Встав со скамьи, Брюллов уже создал в своем воображении целую картину... И действительно, он потом передал в ней эффект солнца между листвою, разновидную игру светотеней, весьма удачно распределил общее освещение, бросив тень, полную отблесков, на большую часть тела юноши. Листок, упавший с дерева, плыл по гладкой поверхности воды и тем еще более вызывал ее зеркальность».
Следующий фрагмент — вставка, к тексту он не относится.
(** The members [json.Marshal(q)] writes, in the order of the struct's
    fields and by their tags; [MetricsView] and [Result] are tagged ["-"]. *)
Definition jsonMembers (q : MetricsViewAggregation) : list string :=
  (omitempty (isEmpty (MetricsViewName q)) "metrics_view" (jsonString (MetricsViewName q))
   ++ omitempty (length (Dimensions q) =? 0)%nat "dimensions" (jsonDimensions (Dimensions q))
   ++ omitempty (length (Measures q) =? 0)%nat "measures" (jsonMeasures (Measures q))
   ++ omitempty (length (Sort q) =? 0)%nat "sort" (jsonSort (Sort q))
   ++ omitempty (isNil (QTimeRange q)) "time_range" (orEmpty jsonTimeRange (QTimeRange q))
   ++ omitempty (isNil (Where q)) "where" (orEmpty jsonExpression (Where q))
   ++ omitempty (isNil (Having q)) "having" (orEmpty jsonExpression (Having q))
   ++ omitempty (Priority q =? 0) "priority" (fmt_d (Priority q))
   ++ omitempty (isNil (Limit q)) "limit" (orEmpty fmt_d (Limit q))
   ++ omitempty (Offset q =? 0) "offset" (fmt_d (Offset q))
   ++ [jsonField "security" (jsonSecurity (ResolvedMVSecurity q))]
   ++ omitempty (length (PivotOn q) =? 0)%nat "pivot_on" (jsonStrings (PivotOn q))
   ++ omitempty (isNil (Filter q)) "filter" (orEmpty jsonFilter (Filter q)))%list.

(** [q.Key()] *)
Definition Key (q : MetricsViewAggregation) : string :=
  "MetricsViewAggregation:" ++ "{" ++ Join (jsonMembers q) "," ++ "}".

End Cache.

(** ** Execution: the backends and what [Resolve] does to them *)

Section Execution.
Context {MSG : Messages} {HLP : Helpers}.

(** What happens to one row of the base result on the manual path: its
    [rows.Scan] and its [appender.AppendRowArray]. *)
Record RowEvent : Type := {
  scanError : option error;
  appendError : option error
}.

(** The [*drivers.Result] of the base query on the manual path:
    [rows.Next()] is true once for each element of [rowEvents]. *)
Record Rows : Type := {
  rowsSchema : StructType;
  rowsColumns : error + list string;
  rowEvents : list RowEvent;
  rowsErr : option error
}.

(** The [*sqlx.Rows] of the pivot query on the manual path. *)
Record PivotRows (RowMap : Type) : Type := {
  mapScans : list (error + RowMap);
  pivotRowsErr : option error
}.
Arguments mapScans {RowMap} _.
Arguments pivotRowsErr {RowMap} _.

(** What the runtime, the OLAP driver and the embedded pivot engine answer. *)
Record Backend : Type := {
  RowMap : Type;
  (* rt.OLAP(ctx, instanceID), and olap.Dialect() of the handle *)
  OLAP : error + Dialect;
  (* olapQuery(ctx, olap, priority, sql, args) *)
  olapQueryResult : string -> list any -> error + (StructType * list Struct);
  (* olap.WithConnection: acquiring the connection *)
  WithConnection : option error;
  (* olap.Exec of a statement *)
  Exec : string -> list any -> option error;
  (* olap.Execute of the count probe: the error, or no row, or the Scan of the row *)
  ExecuteCount : string -> error + option (error + Z);
  (* olap.Execute of the base query on the manual path *)
  Execute : string -> list any -> error + Rows;
  (* sqlx.Connect("duckdb", "") *)
  Connect : option error;
  (* duckdbolap.CreateTableQuery(schema, name) *)
  CreateTableQuery : StructType -> string -> error + string;
  (* pivotDB.ExecContext of a statement *)
  ExecContext : string -> option error;
  (* pivotDB.Conn(ctx) *)
  Conn : option error;
  (* conn.(driver.Conn) *)
  isDriverConn : bool;
  (* duckdb.NewAppenderFromConn *)
  NewAppenderFromConn : option error;
  (* pivotDB.QueryxContext of the pivot statement *)
  QueryxContext : string -> error + PivotRows RowMap;
  (* duckdbolap.RowsToSchema(pivotRows) *)
  RowsToSchema : error + StructType;
  (* pbutil.ToStruct(rowMap, schema) *)
  ToStruct : RowMap -> StructType -> error + Struct
}.

(** What a run leaves behind in the backends. *)
Record World : Type := {
  olapStatements : list string;   (* sent to the OLAP backend, oldest first *)
  olapTempTables : list string;   (* temporary tables of the OLAP session *)
  pivotStatements : list string;  (* sent to the embedded pivot engine *)
  pivotTempTables : list string;  (* temporary tables of the embedded engine *)
  rowsFetched : Z;                (* rows taken from the base result *)
  rowsAppended : Z;               (* rows handed to the appender *)
  flushes : Z;                    (* appender.Flush() calls *)
  closed : list string            (* resources released, oldest first *)
}.

Definition emptyWorld : World :=
  {| olapStatements := []; olapTempTables := []; pivotStatements := [];
     pivotTempTables := []; rowsFetched := 0; rowsAppended := 0; flushes := 0;
     closed := [] |}.

Definition sendOlap (sql : string) (w : World) : World :=
  {| olapStatements := append1 (olapStatements w) sql; olapTempTables := olapTempTables w;
     pivotStatements := pivotStatements w; pivotTempTables := pivotTempTables w;
     rowsFetched := rowsFetched w; rowsAppended := rowsAppended w; flushes := flushes w;
     closed := closed w |}.

Definition setOlapTables (ts : list string) (w : World) : World :=
  {| olapStatements := olapStatements w; olapTempTables := ts;
     pivotStatements := pivotStatements w; pivotTempTables := pivotTempTables w;
     rowsFetched := rowsFetched w; rowsAppended := rowsAppended w; flushes := flushes w;
     closed := closed w |}.

Definition sendPivot (sql : string) (w : World) : World :=
  {| olapStatements := olapStatements w; olapTempTables := olapTempTables w;
     pivotStatements := append1 (pivotStatements w) sql; pivotTempTables := pivotTempTables w;
     rowsFetched := rowsFetched w; rowsAppended := rowsAppended w; flushes := flushes w;
     closed := closed w |}.

Definition setPivotTables (ts : list string) (w : World) : World :=
  {| olapStatements := olapStatements w; olapTempTables := olapTempTables w;
     pivotStatements := pivotStatements w; pivotTempTables := ts;
     rowsFetched := rowsFetched w; rowsAppended := rowsAppended w; flushes := flushes w;
     closed := closed w |}.

Definition fetchRow (w : World) : World :=
  {| olapStatements := olapStatements w; olapTempTables := olapTempTables w;
     pivotStatements := pivotStatements w; pivotTempTables := pivotTempTables w;
     rowsFetched := rowsFetched w + 1; rowsAppended := rowsAppended w; flushes := flushes w;
     closed := closed w |}.

Definition appendRow (w : World) : World :=
  {| olapStatements := olapStatements w; olapTempTables := olapTempTables w;
     pivotStatements := pivotStatements w; pivotTempTables := pivotTempTables w;
     rowsFetched := rowsFetched w; rowsAppended := rowsAppended w + 1; flushes := flushes w;
     closed := closed w |}.

Definition flush (w : World) : World :=
  {| olapStatements := olapStatements w; olapTempTables := olapTempTables w;
     pivotStatements := pivotStatements w; pivotTempTables := pivotTempTables w;
     rowsFetched := rowsFetched w; rowsAppended := rowsAppended w; flushes := flushes w + 1;
     closed := closed w |}.

Definition close (resource : string) (w : World) : World :=
  {| olapStatements := olapStatements w; olapTempTables := olapTempTables w;
     pivotStatements := pivotStatements w; pivotTempTables := pivotTempTables w;
     rowsFetched := rowsFetched w; rowsAppended := rowsAppended w; flushes := flushes w;
     closed := append1 (closed w) resource |}.

Definition removeTable (name : string) (ts : list string) : list string :=
  filter (fun t => negb (String.eqb t name)) ts.

(** The state of [Resolve]: the request and the backends. *)
Definition R (A : Type) : Type := ST (MetricsViewAggregation * World) A.

Definition onRequest {A : Type} (c : M A) : R A :=
  fun '(q, w) => let '(q1, r) := c q in ((q1, w), r).

Definition onWorld (f : World -> World) : R unit :=
  fun '(q, w) => ((q, f w), inr tt).

Definition inWorld (f : World -> World) (s : MetricsViewAggregation * World)
  : MetricsViewAggregation * World := (fst s, f (snd s)).

(** A nil error continues, another one is returned. *)
Definition check {S : Type} (err : option error) : ST S unit :=
  match err with
  | Some e => fail e
  | None => ret tt
  end.

Definition getRequest : R MetricsViewAggregation := fun s => (s, inr (fst s)).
В этой картине уже наличествуют все главные качества брюлловской живописи — поразительная сила воображения, соединенная с тонкостью натурных наблюдений, реалистическая трактовка природы, в центре которой царит человек, композиция, раскрывающая человеческий образ. Лицу Нарцисса художник придал черты своего лица, и картина приобретает значение автобиографическое. Восхищение своей собственной красотой выражает взгляд и жест Нарцисса, увидевшего себя в зеркальной поверхности. Не выражает ли и картина Брюллова восхищение художника красотой, которую он сам создал и которую впервые увидел?

«Программа», закончившая академическое образование Брюллова — «Явление Аврааму трех ангелов» (1821, ГРМ), была слабее «Нарцисса». И вообще, в дальнейшем все религиозные композиции художника были слабее, чем мифологические. Однако ему присудили за картину большую золотую медаль и заграничную командировку, так как все же она несла на себе печать выдающегося таланта.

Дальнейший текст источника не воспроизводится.